━━━ Entries supplied
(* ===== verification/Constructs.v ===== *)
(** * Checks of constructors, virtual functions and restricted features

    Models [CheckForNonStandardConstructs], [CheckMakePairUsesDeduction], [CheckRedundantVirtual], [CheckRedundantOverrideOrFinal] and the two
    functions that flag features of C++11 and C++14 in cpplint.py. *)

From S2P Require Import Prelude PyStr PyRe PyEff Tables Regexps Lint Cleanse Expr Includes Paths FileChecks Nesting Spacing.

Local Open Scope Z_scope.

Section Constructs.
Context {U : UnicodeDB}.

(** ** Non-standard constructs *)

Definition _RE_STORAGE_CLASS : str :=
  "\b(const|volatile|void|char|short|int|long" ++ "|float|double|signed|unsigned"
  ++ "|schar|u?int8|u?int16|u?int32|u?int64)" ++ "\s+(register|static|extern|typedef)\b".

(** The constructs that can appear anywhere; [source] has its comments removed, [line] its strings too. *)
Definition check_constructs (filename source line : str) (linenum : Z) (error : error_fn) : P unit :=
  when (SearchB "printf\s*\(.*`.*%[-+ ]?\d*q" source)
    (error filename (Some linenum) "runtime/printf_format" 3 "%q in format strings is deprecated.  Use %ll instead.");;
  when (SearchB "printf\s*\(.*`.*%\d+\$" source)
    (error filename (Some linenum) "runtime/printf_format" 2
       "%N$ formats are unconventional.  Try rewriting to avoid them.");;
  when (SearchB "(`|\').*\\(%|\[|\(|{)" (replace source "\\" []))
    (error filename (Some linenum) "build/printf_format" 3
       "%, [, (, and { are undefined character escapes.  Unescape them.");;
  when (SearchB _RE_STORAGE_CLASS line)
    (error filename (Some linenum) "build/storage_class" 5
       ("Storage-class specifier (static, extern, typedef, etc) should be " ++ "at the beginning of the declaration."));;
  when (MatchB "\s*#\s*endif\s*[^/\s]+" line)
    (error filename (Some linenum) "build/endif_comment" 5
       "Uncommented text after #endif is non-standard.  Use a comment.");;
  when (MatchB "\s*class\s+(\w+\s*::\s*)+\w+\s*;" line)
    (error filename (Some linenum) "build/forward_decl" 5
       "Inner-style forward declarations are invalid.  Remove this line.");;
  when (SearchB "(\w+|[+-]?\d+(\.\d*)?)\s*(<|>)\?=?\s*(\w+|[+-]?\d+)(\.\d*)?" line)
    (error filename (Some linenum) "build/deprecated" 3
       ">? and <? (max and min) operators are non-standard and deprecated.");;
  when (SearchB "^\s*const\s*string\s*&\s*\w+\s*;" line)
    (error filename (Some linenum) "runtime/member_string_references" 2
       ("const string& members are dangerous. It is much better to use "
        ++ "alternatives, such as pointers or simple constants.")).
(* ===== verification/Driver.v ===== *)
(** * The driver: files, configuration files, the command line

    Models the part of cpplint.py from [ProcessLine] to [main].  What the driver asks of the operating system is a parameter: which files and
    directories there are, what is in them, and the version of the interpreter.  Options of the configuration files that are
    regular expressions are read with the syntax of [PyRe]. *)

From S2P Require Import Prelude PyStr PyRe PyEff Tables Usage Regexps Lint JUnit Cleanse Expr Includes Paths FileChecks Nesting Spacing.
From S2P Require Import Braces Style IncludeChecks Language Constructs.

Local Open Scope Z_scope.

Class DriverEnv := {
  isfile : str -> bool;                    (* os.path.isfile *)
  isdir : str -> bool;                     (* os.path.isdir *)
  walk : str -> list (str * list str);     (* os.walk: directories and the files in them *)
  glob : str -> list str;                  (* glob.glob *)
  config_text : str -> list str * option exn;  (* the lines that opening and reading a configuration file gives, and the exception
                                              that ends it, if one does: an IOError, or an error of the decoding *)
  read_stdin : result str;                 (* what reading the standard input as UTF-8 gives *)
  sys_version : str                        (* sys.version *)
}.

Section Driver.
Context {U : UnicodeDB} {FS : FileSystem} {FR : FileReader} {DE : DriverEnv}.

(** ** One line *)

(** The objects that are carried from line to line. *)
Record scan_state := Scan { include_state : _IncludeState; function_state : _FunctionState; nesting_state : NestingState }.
━━━━━━
What is expected:
Which lines above hold the word "DriverEnv"? Copy each of them.

Problem solution:
Class DriverEnv := {
Context {U : UnicodeDB} {FS : FileSystem} {FR : FileReader} {DE : DriverEnv}.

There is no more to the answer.